Some red flags include guaranteed returns (there is no such thing), unlicensed investment managers (no regulatory oversight), inaccurate or inconsistent records (if it’s true the information should be correct and consistent every time).

PYRAMID SCHEMES: We’ve all seen the social media posts of Shakeology/Beach Body, Herbal Life, #shoppingannuity, etc. Before social media, those of us who were kids in the 90s remember our parents discussing Amway. They are old and the concept has not changed. The only thing that changed is the service or product they’re selling. Essentially, the participant offers a service or product, but the key to actually making money heavily relies on recruiting new members. Participation often requires steep membership fees or even low but regular dues that quickly add up in addition to being required to buy the product being offered. The primary emphasis is usually on recruiting as the products being sold tend to be available elsewhere for a more reasonable price, making it difficult to build a consistent client base with it. All pyramid schemes will collapse eventually and most investors except for those at the very top of the pyramid will lose their money.

Pyramid scheme red flags are aggressive recruiting efforts that border desperation (that’s where the real money is), confusing commission structure (why does everyone above you get a cut of what you earn?), no real revenue from product (as stated above).

PUMP AND DUMP SCHEMES: This one is near and dear to my heart. When I first started investing in the stock market at 22, I lost $5,000 in a pump and dump scheme after following the advice of someone I thought was a knowledgeable after he made some good profit on Citi stock.
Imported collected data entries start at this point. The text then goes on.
Lemma row_shape_witness :
  ∃ input_df,
    build_input shared_name_state demo_data = Ok input_df ∧
    NoDup (columns input_df) ∧
    (∀ k, k ∈ columns input_df ↔
          k ∈ categorical_cols_for_ohe shared_name_state ∨
          k ∈ clean_difficulty_name <$> all_difficulties shared_name_state) ∧
    Forall (fun column => length column.2 = 1%nat) input_df.
Proof. apply row_shape. reflexivity. Defined.

(** ** Fields the handler does not read *)

Lemma categorical_columns_ext cols data1 data2 input_data :
  (∀ col, col ∈ cols → data1 !! col = data2 !! col) →
  categorical_columns cols data1 input_data
  = categorical_columns cols data2 input_data.
Proof.
  revert input_data. induction cols as [|col cols IH]; intros r Hsame; [done|].
  unfold categorical_columns in *. simpl.
  rewrite (Hsame col) by (apply elem_of_cons; by left).
  apply IH. intros col' Hcol'. apply Hsame, elem_of_cons. by right.
Qed.

(** X9.  Two requests that agree on every categorical name and on the
    difficulties field get the same frame, and, when neither is empty, the
    same answer: any other field of the request is ignored. *)
Theorem other_fields_ignored st data1 data2 :
  (∀ col, col ∈ categorical_cols_for_ohe st → data1 !! col = data2 !! col) →
  data1 !! campo_dificuldades = data2 !! campo_dificuldades →
  build_input st data1 = build_input st data2 ∧
  (data1 ≠ ∅ → data2 ≠ ∅ →
   recommend st (JsonValue (VDict data1)) = recommend st (JsonValue (VDict data2))).
Proof.
  intros Hcols Hdiff.
  assert (Hrow : build_input st data1 = build_input st data2).
  { unfold build_input, read_difficulties.
    by rewrite Hdiff, (categorical_columns_ext _ data1 data2 _ Hcols). }
  split; [done|].
  intros H1%dict_truthy_iff H2%dict_truthy_iff.
  unfold recommend. by rewrite H1, H2, Hrow.
Qed.

Lemma other_fields_ignored_witness :
  build_input demo_state demo_data = build_input demo_state demo_data_extra ∧
  (demo_data ≠ ∅ → demo_data_extra ≠ ∅ →
   recommend demo_state (JsonValue (VDict demo_data))
   = recommend demo_state (JsonValue (VDict demo_data_extra))).
Proof.
  apply other_fields_ignored.
  - intros col Hcol. simpl in Hcol.
    repeat (apply elem_of_cons in Hcol as [->|Hcol]; [reflexivity|]).
    by apply elem_of_nil in Hcol.
  - reflexivity.
Defined.

(** ** No difficulty sent *)

Lemma all_flags_zero_when_none_found st data :
  (∀ d, d ∈ all_difficulties st → py_in d (read_difficulties data) = Ok false) →
  all_flags_zero st data.
Proof.
  intros Hnone. unfold all_flags_zero, build_input.
  rewrite difficulty_columns_none_found by done.
  eexists. split; [reflexivity|].
  intros d Hd. unfold pd_DataFrame.
  destruct (get_set_all_assigned clean_difficulty_name
              (fun _ : string => flag false)
              (clean_difficulty_name d) (all_difficulties st)
              (categorical_columns (categorical_cols_for_ohe st) data []))
    as (x & _ & _ & Hget); [by apply list_elem_of_fmap_2 | done].
Qed.
(** [Latitude,Longitude,Elevation,Name] with elevations written with a
    unit, which [pd.read_csv] leaves as text. *)
Definition text_elevation : DataFrame :=
  [ ("Latitude", [Sample.num 10; Sample.num 11]);
    ("Longitude", [Sample.num 20; Sample.num 21]);
    ("Elevation", [CStr "100m"; CStr "250m"]);
    ("Name", [CStr "ST1"; CStr "ST2"]) ].

(** The table [read_stations] returns for [Sample.scenario]. *)
Definition scenario_read : DataFrame :=
  [ ("Latitude", [Sample.num 10]); ("Longitude", [Sample.num 20]);
    ("Elevation", [Sample.num (-100)]); ("Name", [CStr "ST1"]) ].

(** A logger set-up that succeeds and one that cannot create the log
    directory. *)
Definition quiet_logger : pathlib.PurePath -> bool -> result unit :=
  fun _ _ => Ok tt.

Definition failing_logger : pathlib.PurePath -> bool -> result unit :=
  fun _ _ => Raise (OtherError "PermissionError" "logs").

End MoreSamples.

(* ================================================================= *)
(** * Properties *)

(** ** Multiplying a binary64 number by [-1] *)

Module F64Facts.

Import F64.
Local Open Scope Z_scope.

Lemma of_int_neg_one : F64.of_int (-1) = S754_finite true two52 (-52).
Proof. reflexivity. Qed.

Lemma digits_times_two52 (m : positive) :
  Zdigits2 (Zpos (two52 * m)) = Zpos (digits2_pos m) + 52.
Proof. unfold two52. cbn [Pos.mul Zdigits2 digits2_pos]. lia. Qed.

(** Shifting [2^52 * m] right by 52 bits loses nothing. *)
Lemma shift_right_52 (m : positive) :
  iter_pos shr_1 52 (shr_record_of_loc (Zpos (two52 * m)) loc_Exact)
  = Build_shr_record (Zpos m) false false.
Proof. reflexivity. Qed.
(** X3: when the provider returns a frame with at least one complete row,
    the quote takes [open] from the first complete row and [last] and the
    timestamp from the last complete row, rows with a missing cell being
    passed over wherever they stand; the timestamp keeps its wall-clock
    reading and is relabelled UTC; [pct] is [pct_change(open, last)]. *)
Theorem quote_from_complete_rows (t : string) (df : CandleFrame)
    (first : datetime * Candle) (rest : CandleFrame) :
  yf_download P t = Ok (Some df) ->
  dropna df = first :: rest ->
  exists o c p,
    Open (snd first) = Some o /\
    Close (snd (last rest first)) = Some c /\
    pct_change (Some o) (Some c) = Ok p /\
    snapshot P t
    = Ok (QuoteItem t o c p
            (isoformat P {| wall := wall (fst (last rest first));
                            tzinfo := Some "UTC" |})
            None).
Proof.
  intros Hdl Hrows.
  assert (Hfirst : complete (snd first) = true).
  { assert (Hin : In first (dropna df)) by (rewrite Hrows; left; reflexivity).
    apply filter_In in Hin. apply Hin. }
  assert (Hlast : complete (snd (last rest first)) = true).
  { assert (Hin : In (last rest first) (dropna df)).
    { rewrite Hrows. apply last_In. }
    apply filter_In in Hin. apply Hin. }
  destruct (complete_cells _ Hfirst) as (o & _ & Ho & _).
  destruct (complete_cells _ Hlast) as (_ & c & _ & Hc).
  destruct (pct_change_total (Some o) (Some c)) as [p Hp].
  exists o, c, p. split; [exact Ho|]. split; [exact Hc|]. split; [exact Hp|].
  unfold snapshot, fetch_intraday, call_yf_download. cbn [bind M_monad].
  rewrite Hdl.
  destruct df as [|r0 rs0]; [discriminate Hrows|].
  cbn [no_data]. rewrite Hrows, Ho, Hc. cbn [cell_float].
  unfold lift. rewrite Hp. reflexivity.
Qed.

Lemma snapshot_raise_iff (t : string) (e : exn) :
  snapshot P t = Raise e <-> yf_download P t = Raise e.
Proof.
  split; [|apply snapshot_raise].
  intros H. destruct (yf_download P t) as [df|e'] eqn:E.
  - pose proof (snapshot_return P t df E) as S.
    destruct (fetch_error df).
    + rewrite S in H. discriminate.
    + destruct S as (o & l & p & ts & S & _). rewrite S in H. discriminate.
  - rewrite (snapshot_raise P t e' E) in H. injection H as ->. reflexivity.
Qed.

Lemma snapshot_ok_iff (t : string) :
  (exists it, snapshot P t = Ok it) <-> (exists df, yf_download P t = Ok df).
Proof.
  split.
  - intros [it H]. destruct (yf_download P t) as [df|e] eqn:E; [eauto|].
    rewrite (snapshot_raise P t e E) in H. discriminate.
  - intros [df E]. pose proof (snapshot_return P t df E) as S.
    destruct (fetch_error df); [eauto|].
    destruct S as (o & l & p & ts & S & _). eauto.
Qed.

Lemma fetched_source (ts : list string) (its : list Item) (it : Item) :
  Forall2 (fun t it => snapshot P t = Ok it) ts its ->
  In it its -> exists t, In t ts /\ snapshot P t = Ok it.
Proof.
  induction 1 as [|t' it' ts its Ht _ IH]; intros Hin; [contradiction|].
  destruct Hin as [->|Hin].
  - exists t'. split; [left; reflexivity|exact Ht].
  - destruct (IH Hin) as (t & Hin' & Hs). exists t. split; [right|]; assumption.
Qed.

(** The two shapes a fetched item has. *)
Lemma snapshot_shape (t : string) (it : Item) :
  snapshot P t = Ok it ->
  match it with
  | ErrorItem t' e n =>
      t' = t /\ n = None /\ (e = MSG_NO_DATA \/ e = MSG_NO_CANDLES)
  | QuoteItem t' o l p _ n =>
      t' = t /\ n = None /\ pct_change (Some o) (Some l) = Ok p
  end.
Proof.
  intros H. destruct (yf_download P t) as [df|e] eqn:E.
  - pose proof (snapshot_return P t df E) as S.
    destruct (fetch_error df) as [msg|] eqn:Ef.
    + rewrite S in H. injection H as <-.
      split; [reflexivity|]. split; [reflexivity|].
      unfold fetch_error in Ef. destruct df as [[|r rs]|].
      * injection Ef as <-. left. reflexivity.
      * destruct (dropna (r :: rs)); [|discriminate].
        injection Ef as <-. right. reflexivity.
      * injection Ef as <-. left. reflexivity.
    + destruct S as (o & l & p & ts & S & Hp).
      rewrite S in H. injection H as <-. auto.
  - rewrite (snapshot_raise P t e E) in H. discriminate.
Qed.

(** X4: in the document of a run every item is of one of two kinds.  An error
    item carries one of the two messages and the empty news list.  A quote
    item has a [pct] that agrees with its [open] and [last]: [None] when
    [open == 0], and [(last - open) / open * 100] otherwise. *)
Theorem items_are_consistent (w0 w : World) :
  main P w0 = (Ok tt, w) ->
  exists doc,
    written w = Some (OUTPUT_PATH, doc) /\
    forall it, In it (items doc) ->
      match it with
      | ErrorItem _ e n =>
          n = Some [] /\ (e = MSG_NO_DATA \/ e = MSG_NO_CANDLES)
      | QuoteItem _ o l p _ n =>
          n <> None /\
          ((o =? 0)%float = true /\ p = None \/
           (o =? 0)%float = false /\ p = Some ((l - o) / o * 100)%float)
      end.
Proof.
  intros H.
  destruct (written_document P w0 w H) as (its & weights & Hf & _ & Hdoc & _).
  exists (document P w0 weights its). split; [exact Hdoc|].
  cbn [items document]. intros it' Hin.
  destruct (enrich_all_In P _ _ _ Hin) as (it & w1 & Hin0 & ->).
  destruct (fetched_source _ _ _ Hf Hin0) as (t & _ & Hs).
  pose proof (snapshot_shape t it Hs) as Hshape.
  destruct it as [t' e n|t' o l p ts n]; cbn [set_news get_pct triggers].
  - destruct Hshape as (_ & _ & He). split; [reflexivity|exact He].
  - destruct Hshape as (_ & _ & Hp). split; [discriminate|].
    destruct (o =? 0)%float eqn:Eo.
    + left. split; [reflexivity|].
      simpl in Hp. rewrite Eo in Hp. injection Hp as <-. reflexivity.
    + right. split; [reflexivity|].
      simpl in Hp. rewrite Eo in Hp. unfold truediv in Hp. rewrite Eo in Hp.
      simpl in Hp. injection Hp as <-. reflexivity.
Qed.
Usually the scammers will tell you they have info (pumping) on this hot new stock, often penny stocks (which is why some brokerage firms won’t let you invest in penny stocks if you don’t mean a minimum account balance). You and hundreds if not thousands of other people invest and the activity drives up the price of the stock. The fraudsters then decide when they get tired of the game or when they have run out of people to contact, they sell their share of the stock (dumping) making big profits right before the price collapses and everyone else who didn’t know better loses big time.

Some red flags you should watch for are stocks that no one else has heard of, stocks that you’ve only ever seen on social media or unsolicited email chains, stocks for companies where little to no financial information is available.

Remember that no one is immune fraud no matter how seasoned or inexperienced the investor is. The key is to stay vigilant and scrutinize every proposal.